Wheat firmed, canola weakened.
- Chicago wheat September contract up US4c/bu to 495c;
- Kansas wheat September contract up 2.75c/bu to 416.75c;
- Minneapolis wheat September contract up 2c/bu to 492.75c;
- Corn September contract up 1c/bu to 311.5c;
- Soybeans September contract up 0.5c to 870.5;
- Winnipeg canola November down C$4.50 to C$484;
- MATIF wheat September contract up €0.75 to €177.75;
- MATIF rapeseed November contract down €1.50/t to €373.50;
- Brent crude October contract down US$0.49 per barrel to $44.50;
- Dow Jones index down 105 points to 27,686;
- AUD weaker at $0.7150;
- CAD firmer at $1.331;
- EUR weaker at $1.174.
As it’s likely to dominate global news headlines for a little bit, we do note that US presidential candidate Biden’s pick for VP, while a moderate choice in some social aspects, is not so moderate on the economic side, calling for large tax increases and higher minimum wages. Market response has been relatively muted thus far, but many are cautious about the impacts if her ideas do gain more traction.
There was more discussion overnight about the weather impact to corn in Iowa after the recent storm. Many were happy to publish their estimates on losses or, more accurately, potential losses, with ideas ranging from a hundred million bushels (2.5 million tonnes) to nearly 1 billion bushels. We think it will tend towards the lower end. Comments to that extent are already starting to come out from the extension agent groups and the local ag secretary in Iowa noting that some of the damaged area will still make a crop, albeit with probable lower yield. Time will tell, and there will be questions raised about impacts to the USDA report either way. We also saw another two boats of China bean sales flashed, although after recent talk many had been hoping for more.

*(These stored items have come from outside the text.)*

Definition demo_cfg (external : bool) : serverConfig := mkConfig 3 true external external external.

Lemma cascade_delete_correct_witness :
  let '(r, w) := run
    (cascadeDelete (demo_cfg true) "bkt" (mkVespaPurger "v" "") 5
       demo_ctx "alice" "self") (λ _, demo_rand 0) demo_delete_world in
  is_ok r = true ∧ others_kept "bkt" (mkVespaPurger "v" "") "alice" demo_delete_world w.
Proof.
  pose proof (cascade_delete_correct (demo_cfg true) "bkt"
    (mkVespaPurger "v" "") 5 demo_ctx "alice" "self" (λ _, demo_rand 0) demo_delete_world
    eq_refl demo_store_WF) as H.
  assert (Hok : is_ok (run (cascadeDelete (demo_cfg true) "bkt"
    (mkVespaPurger "v" "") 5 demo_ctx "alice" "self") (λ _, demo_rand 0) demo_delete_world).1 = true)
    by (vm_compute; reflexivity).
  destruct (run _ _ demo_delete_world) as [r w]. split; [exact Hok|apply H].
Defined.

Lemma cascade_converges_witness :
  ∃ rep w1 rep2 w2,
    run (cascadeDelete (demo_cfg true) "bkt" (mkVespaPurger "v" "") 5
       demo_ctx "alice" "self") (λ _, demo_rand 0) demo_delete_world = (Ok rep, w1) ∧
    rep_verified rep = true ∧
    run (cascadeDelete (demo_cfg true) "bkt" (mkVespaPurger "v" "") 5
       demo_ctx "alice" "self") (λ _, demo_rand 0) w1 = (Ok rep2, w2) ∧
    rep_verified rep2 = true ∧ rep_instances rep2 = 0 ∧ rep_tokens rep2 = 0 ∧ rep_blobs rep2 = 0.
Proof.
  apply (cascade_converges (demo_cfg true) "bkt"
    (mkVespaPurger "v" "") 5 demo_ctx "alice" "self" (λ _, demo_rand 0) (λ _, demo_rand 0)
    demo_delete_world); [reflexivity|apply demo_store_WF|done|done| |]; intros; apply Nat.ltb_lt; vm_compute; reflexivity.
Defined.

Egyptian buying agency, GASC, new tender saw two boats of Russian wheat sold, offered from the same company at levels that were ~$US7/t below the last tender, generally in line with market activity since then. Offers ranged on up from there though, with many hardly moving their level, apparently not overly keen to sell at these levels. Trade activity in the Black Sea is also reportedly slower on origination this week, with less interest to expand any longs until more demand shows up. Otherwise, we’re all looking towards tonight’s USDA report and all eyes are on corn. Some are noting that, unlike the bean flash activity, there hasn’t been any real corn market activity as Chinese markets came off their peak.
Markets remained quiet yesterday, new season grain values managed to hold mostly steady purely because no sellers were keen to drop offers. Volume actually traded is low. New season canola bids eased as crushers cut their bids. Showers are set to continue through today in WA and SA, and start moving in the east coast areas again into the weekend.